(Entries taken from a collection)
>>>>
(** ** The graph a search reads *)

Lemma spending_tally {A} (f : A -> cycleGraph -> cycleGraph) l :
  (forall x g, g_work (f x g) = g_work g /\ g_limit (f x g) = g_limit g /\ g_exhausted (f x g) = g_exhausted g) ->
  forall g g' ok, spending f l g = (g', ok) ->
  g_limit g' = g_limit g /\ (g_work g <= g_limit g -> g_work g' <= g_limit g')%Z /\
  (ok = false -> g_exhausted g' = true) /\ (spent_out g -> spent_out g').
Proof.
  intros Hf. induction l as [|x l IH]; intros g g' ok; cbn [spending]; [by intros [= <- <-]|].
  destruct (spend g) as [g1 ok1] eqn:E. apply spend_spec in E as (Ht & _ & Hx).
  destruct (Hf x g1) as (F1 & F2 & F3). destruct ok1.
  - intros (H1 & H2 & H3 & H4)%IH. rewrite F2 in *. split; [by rewrite H1; apply Ht|].
    split; [|split; [done|]].
    + intros Hle. apply H2. rewrite F1. by apply Ht.
    + intros Hs. apply H4. unfold spent_out. rewrite F1, F2, F3. by apply Ht.
  - intros [= <- <-]. split; [apply Ht|]. split; [apply Ht|]. split; [done|apply Ht].
Qed.

Lemma index_agents_tally agents : forall g g' ok,
  index_agents agents g = (g', ok) ->
  g_limit g' = g_limit g /\ (g_work g <= g_limit g -> g_work g' <= g_limit g')%Z /\
  (ok = false -> g_exhausted g' = true) /\ (spent_out g -> spent_out g').
Proof.
  induction agents as [|a rest IH]; intros g g' ok; cbn [index_agents]; [by intros [= <- <-]|].
  destruct (spending (note_listener a) _ g) as [g1 ok1] eqn:E1.
  apply spending_tally in E1 as (L1 & W1 & X1 & S1); [|done]. destruct ok1; cbn [negb].
  2: { intros [= <- <-]. auto. }
  destruct (spending (note_emitter a) _ g1) as [g2 ok2] eqn:E2.
  apply spending_tally in E2 as (L2 & W2 & X2 & S2); [|done]. destruct ok2; cbn [negb].
  2: { intros [= <- <-]. split; [congruence|]. auto 10. }
  intros (L3 & W3 & X3 & S3)%IH. split; [congruence|]. auto 10.
Qed.

Lemma index_agents_next agents : forall g g' ok,
  index_agents agents g = (g', ok) -> g_next g' = g_next g.
Proof.
  assert (forall (f : string -> cycleGraph -> cycleGraph) l,
    (forall x g, g_next (f x g) = g_next g) -> forall g g' ok,
    spending f l g = (g', ok) -> g_next g' = g_next g) as Hs.
  { intros f l Hf. induction l as [|x l IH]; intros g g' ok; cbn [spending]; [by intros [= <- <-]|].
    destruct (spend g) as [g1 ok1] eqn:E. apply spend_spec in E as (_ & Hn & _).
    destruct ok1; [intros ->%IH; by rewrite Hf|by intros [= <- <-]]. }
  induction agents as [|a rest IH]; intros g g' ok; cbn [index_agents]; [by intros [= <- <-]|].
  destruct (spending (note_listener a) _ g) as [g1 ok1] eqn:E1. apply Hs in E1; [|done].
  destruct ok1; cbn [negb]; [|by intros [= <- <-]].
  destruct (spending (note_emitter a) _ g1) as [g2 ok2] eqn:E2. apply Hs in E2; [|done].
  destruct ok2; cbn [negb]; [|intros [= <- <-]; congruence]. intros ->%IH. congruence.
Qed.

(** What a search relies on: the listeners are the declared ones and whatever
    is remembered is right. *)
Record graph_ok (w : EventWiring) (K : gset AgentID) (g : cycleGraph) : Prop := {
  graph_wiring : g_wiring g = w;
  graph_listeners : names (g_listeners g) (fun e a => e ∈ listens w a);
  graph_kept : g_kept g = K;
  graph_next : forall a next, g_next g !! a = Some next -> next = next_of w K a
}.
<<<<
▶ Problem requirements
Return, with no change at all, every line in the entries above from the line containing "destruct ok1; cbn [negb];" through the line containing "graph_wiring : g_wiring g = w;".

▶ Answer below
  destruct ok1; cbn [negb]; [|by intros [= <- <-]].
  destruct (spending (note_emitter a) _ g1) as [g2 ok2] eqn:E2. apply Hs in E2; [|done].
  destruct ok2; cbn [negb]; [|intros [= <- <-]; congruence]. intros ->%IH. congruence.
Qed.

(** What a search relies on: the listeners are the declared ones and whatever
    is remembered is right. *)
Record graph_ok (w : EventWiring) (K : gset AgentID) (g : cycleGraph) : Prop := {
  graph_wiring : g_wiring g = w;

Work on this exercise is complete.